Bloom earned her M.A. at the University of Maryland in 1958, and her Ph.D. with distinction at Columbia University in 1968. Her dissertation, Language Development: Form and Function in Emerging Grammars, was supervised by sociolinguist William Labov. Her research, involving case studies of the early utterances of three children, was highly influential in the field of language acquisition.

== Awards ==
Bloom received the Distinguished Achievement Award by the New York City Speech-Hearing-Language Association in 1986, and received honors from the American Speech–Language–Hearing Association in 1992. She received the G. Stanley Hall Medal from the American Psychological Association for Distinguished Contributions to Developmental Psychology in 1997, and the Distinguished Scientific Contribution Award from the Society for Research in Child Development in 2003.

== Research ==
Bloom's research helped usher in a semantic revolution in the field of language acquisition. Linguist and philosopher Noam Chomsky hypothesized a “language acquisition device”—hard-wired structures in the brain dedicated to language acquisition—to account for the speed with which infants learn language. In contrast, Bloom's research, according to The New York Times, "pioneered the new trend" of examining children's two-word utterances for semantic intent as well as word distribution. By focusing on the semantics of children's utterances, she demonstrated that language reflects how children make meaning out of their previously non-linguistic representations of knowledge.

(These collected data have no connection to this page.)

(** The square of a finite double is out of range exactly from [2^512]
    on. *)
Lemma square_overflow_threshold (x : float) :
  is_finite x && is_infinity (x * x) = is_finite x && (0x1p+512 <=? abs x).
Proof.
  unfold is_finite.
  rewrite is_nan_spec, !is_infinity_spec, mul_spec, leb_spec, abs_spec, Prim2SF_2p512.
  pose proof (Prim2SF_valid x) as Hv.
  destruct (Prim2SF x) as [s|s| |s m e];
    [destruct s; reflexivity|destruct s; reflexivity|reflexivity|].
  change (SFis_infinity (S754_finite s m e)) with false.
  cbn [negb andb SFabs]. unfold SF64mul.
  rewrite (SFmul_square_overflow s m e Hv).
  unfold SFleb, SFcompare.
  destruct (Z.compare_spec 460 e) as [<-|Hlt|Hgt].
  - rewrite Z.leb_refl.
    unfold valid_binary, bounded, canonical_mantissa, fexp, emin, prec, emax in Hv.
    apply andb_prop in Hv as [Hc _]. apply Z.eqb_eq in Hc.
    pose proof (digits2_pos_bounds m) as [Hlo _].
    assert (Hd : Zpos (digits2_pos m) = 53%Z) by lia.
    rewrite Hd in Hlo. change (2 ^ (53 - 1))%Z with (Zpos 4503599627370496) in Hlo.
    rewrite Pos.compare_cont_spec. cbn [Pos.switch_Eq].
    destruct (Pos.compare_spec 4503599627370496 m) as [Hc1|Hc1|Hc1]; [reflexivity|reflexivity|].
    exfalso. apply Pos2Z.pos_lt_pos in Hc1. exact (proj1 (Z.lt_nge _ _) Hc1 Hlo).
  - destruct (Z.leb_spec 460 e); [reflexivity|lia].
  - destruct (Z.leb_spec 460 e); [lia|reflexivity].
Qed.


(** A value that [float_pow] answers itself is not a finite double from
    [2^512] on. *)
Lemma answered_directly_small (x : float) :
  answered_directly x = true -> is_finite x && (0x1p+512 <=? abs x) = false.
Proof.
  unfold answered_directly, is_finite.
  rewrite is_nan_spec, is_infinity_spec, leb_spec, !FloatAxioms.eqb_spec, abs_spec,
    Prim2SF_zero, Prim2SF_one, Prim2SF_2p512.
  destruct (Prim2SF x) as [s|s| |s m e]; try reflexivity.
  replace (SFeqb (S754_finite s m e) (S754_zero false)) with false by (destruct s; reflexivity).
  cbn [orb negb andb SFabs SFis_infinity].
  unfold SFeqb, SFleb, SFcompare.
  destruct (Z.compare_spec e (-52)) as [->|Hlt|Hgt]; try discriminate.
  intros _. reflexivity.
Qed.

(** Any other value is finite and not zero. *)
Lemma not_answered_directly (x : float) :
  answered_directly x = false ->
  is_finite x = true /\ is_finite (abs x) = true /\ (0 <? abs x) = true.
Proof.
  unfold answered_directly, is_finite.
  rewrite !is_nan_spec, !is_infinity_spec, ltb_spec, !FloatAxioms.eqb_spec, !abs_spec,
    Prim2SF_zero.
  destruct (Prim2SF x) as [s|s| |s m e]; try (cbn; discriminate).
  intros _. repeat split.
Qed.

Lemma abs_positive (x : float) : (0 <? x) = true -> abs x = x.
Proof.
  rewrite ltb_spec, Prim2SF_zero. intros H.
  apply Prim2SF_inj. rewrite abs_spec.
  destruct (Prim2SF x) as [s|s| |s m e]; try discriminate; destruct s; try discriminate; reflexivity.
Qed.

(** The correctly rounded square of a finite positive double is infinite
    exactly from [2^512] on. *)
Lemma square_threshold (x : float) :
  is_finite x = true -> (0 <? x) = true -> is_infinity (x * x) = (0x1p+512 <=? x).
Proof.
  intros Hf Hp. pose proof (square_overflow_threshold x) as H.
  rewrite Hf, (abs_positive x Hp) in H. exact H.
Qed.

End Binary64More.

(** ** [geometry.py] *)

Section AreaCircle.

Local Open Scope float_scope.

(** At [2^512], and at the double nearest to [1e200], [radius ** 2] is out
    of range and the call raises instead of returning: with the correctly
    rounded square, and with any C library whose [pow] overflows there. *)
Lemma area_circle_overflows :
  area_circle 0x1p+512 = Raise OverflowError /\
  area_circle 0x1.4e718d7d7625ap+664 = Raise OverflowError /\
  (forall pow2 : float -> float,
     is_infinity (pow2 0x1p+512) = true ->
     @area_circle float (Libm pow2) 0x1p+512 = Raise OverflowError).
Proof.
  split; [vm_compute; reflexivity|].
  split; [vm_compute; reflexivity|].
  intros pow2 Hp. unfold area_circle. rewrite libm_pow2.
  change (answered_directly 0x1p+512) with false.
  change (abs 0x1p+512) with 0x1p+512. rewrite Hp. reflexivity.
Qed.

(** C8, amended: on doubles, over any C library, [area_circle r] is
    [math.pi * r ** 2] unless [r ** 2] overflows.  Where [r] is a NaN, an
    infinity, a zero or [+-1] the square is exact and the call returns
    [math.pi * (r * r)]; on every other [r] it raises [OverflowError] when
    the library's [pow(|r|, 2.0)] is infinite and returns [math.pi] times
    that power when it is not.  The outcome does not depend on the sign of
    [r].  With a library whose [pow(x, 2.0)] is infinite exactly from
    [2^512] on, the call raises exactly for the finite [r] with
    [|r| >= 2^512], and returns for every other [r]. *)
Theorem area_circle_formula (pow2 : float -> float) (r : float) :
  let area := @area_circle float (Libm pow2) in
  let r2 := if answered_directly r then r * r else pow2 (abs r) in
  area r = (if negb (answered_directly r) && is_infinity (pow2 (abs r))
            then Raise OverflowError else Ok (math_pi * r2)) /\
  area (- r) = area r /\
  ((forall x : float, is_finite x = true -> (0 <? x) = true ->
                      is_infinity (pow2 x) = (0x1p+512 <=? x)) ->
   area r = (if is_finite r && (0x1p+512 <=? abs r)
             then Raise OverflowError else Ok (math_pi * r2))).
Proof.
  intros area r2.
  assert (Hr : area r = (if negb (answered_directly r) && is_infinity (pow2 (abs r))
                         then Raise OverflowError else Ok (math_pi * r2))).
  { subst area r2. unfold area_circle. rewrite libm_pow2.
    destruct (answered_directly r); [reflexivity|].
    destruct (is_infinity (pow2 (abs r))); reflexivity. }
  split; [exact Hr|]. split.
  - subst area. unfold area_circle.
    rewrite !libm_pow2, answered_directly_opp, abs_opp, opp_square. reflexivity.
  - intros Hpow. rewrite Hr.
    destruct (answered_directly r) eqn:Ha.
    + rewrite (answered_directly_small r Ha). reflexivity.
    + destruct (not_answered_directly r Ha) as (Hf & Hfa & Hpos).
      rewrite Hf, (Hpow (abs r) Hfa Hpos). reflexivity.
Qed.

(** With the correctly rounded square for [pow]: the area at radius [5], as
    in [run_demo.py], and the overflow at [2^512]. *)
Lemma area_circle_formula_witness :
  @area_circle float (Libm (fun x => x * x)) 5 = Ok 0x1.3a28c59d5433bp+6 /\
  @area_circle float (Libm (fun x => x * x)) 0x1p+512 = Raise OverflowError.
Proof.
  split.
  - exact (proj2 (proj2 (area_circle_formula (fun x => x * x) 5)) square_threshold).
  - exact (proj2 (proj2 (area_circle_formula (fun x => x * x) 0x1p+512)) square_threshold).
Defined.

End AreaCircle.

(** C9: [perimeter_rectangle w h] is [2 * (w + h)], and swapping the two
    arguments does not change it, in exact arithmetic and on doubles. *)
Theorem perimeter_rectangle_symmetric :
  (forall w h : R,
     perimeter_rectangle w h = (2 * (w + h))%R /\
     perimeter_rectangle w h = perimeter_rectangle h w) /\
  (forall w h : float,
     perimeter_rectangle w h = (2 * (w + h))%float /\
     perimeter_rectangle w h = perimeter_rectangle h w).
Proof.
  split; intros w h; (split; [reflexivity|]); unfold perimeter_rectangle.
  - cbn [fadd fmul Exact]. f_equal. apply Rplus_comm.
  - cbn [fadd fmul Binary64]. f_equal. apply float_add_comm.
Qed.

Throughout her career, Bloom remained focused on placing the child, and his or her environment, at the center of her research. In her keynote address at Boston University's 25th Conference on Language development, Bloom discussed her concern that advances in technology allowed researchers to study a child's utterances while ignoring the context in which the child produces that language. In The Intentionality Model and Language Acquisition, she refers to the "authority of the child"—of central importance is the child's contents of mind, which he or she expresses through language and behavior. According to Bloom's theory, interaction with the world, and the feedback that results, drives development. The intentionality model Bloom developed with researcher Erin Tinker depicts language development as the result of engagement and effort. It takes work to acquire language, and engagement with one's environment motivates the child to do that work. Knowledge of language, according to this model, exists at the intersection of use, content, and form—all are necessary for language to develop. Based on her findings that highly emotional babies are slower to learn language, Bloom theorized that babies learn best when they are able to focus on the environment, rather than on their own feelings.

Bloom contributed three longitudinal corpora to the CHILDES database. These files comprise the recordings and transcripts of three children's language development (Eric, Gia, and Peter) that Bloom collected for her dissertation.

== Selected articles ==

- Bloom, L. (1975). Language development review. In F. Horowitz (Ed.) Review of child development research, Volume 4 (pp. 245–303). Chicago, IL: University of Chicago Press.
- Bloom, L., Hood, L., & Lightbown, P. (1974). Imitation in language development: If, when and why. Cognitive Psychology, 6, 380–420.
- Bloom, L., Lahey, M., Hood, L., Lifter, K., & Fiess, K. (1980). Complex sentences: Acquisition of syntactic connectives and the semantic relations they encode. Journal of Child Language, 7(2), 235–261.
- Bloom, L., Lightbown, P., & Hood, L. (1975). Structure and variation in child language. Monographs of the Society for Research in Child Development, 40 (2, Serial No. 160).
- Bloom, L., Merkin, S., & Wootten, J. (1982). "Wh"-questions: Linguistic factors that contribute to the sequence of acquisition. Child Development, 53 (4), 1084–1092.
- Bloom, L. & Tinker, E. (2001). The intentionality model and language acquisition: Engagement, effort, and the essential tension in development. Monographs of the Society for Research in Child Development, 66 (4, Serial No. 267).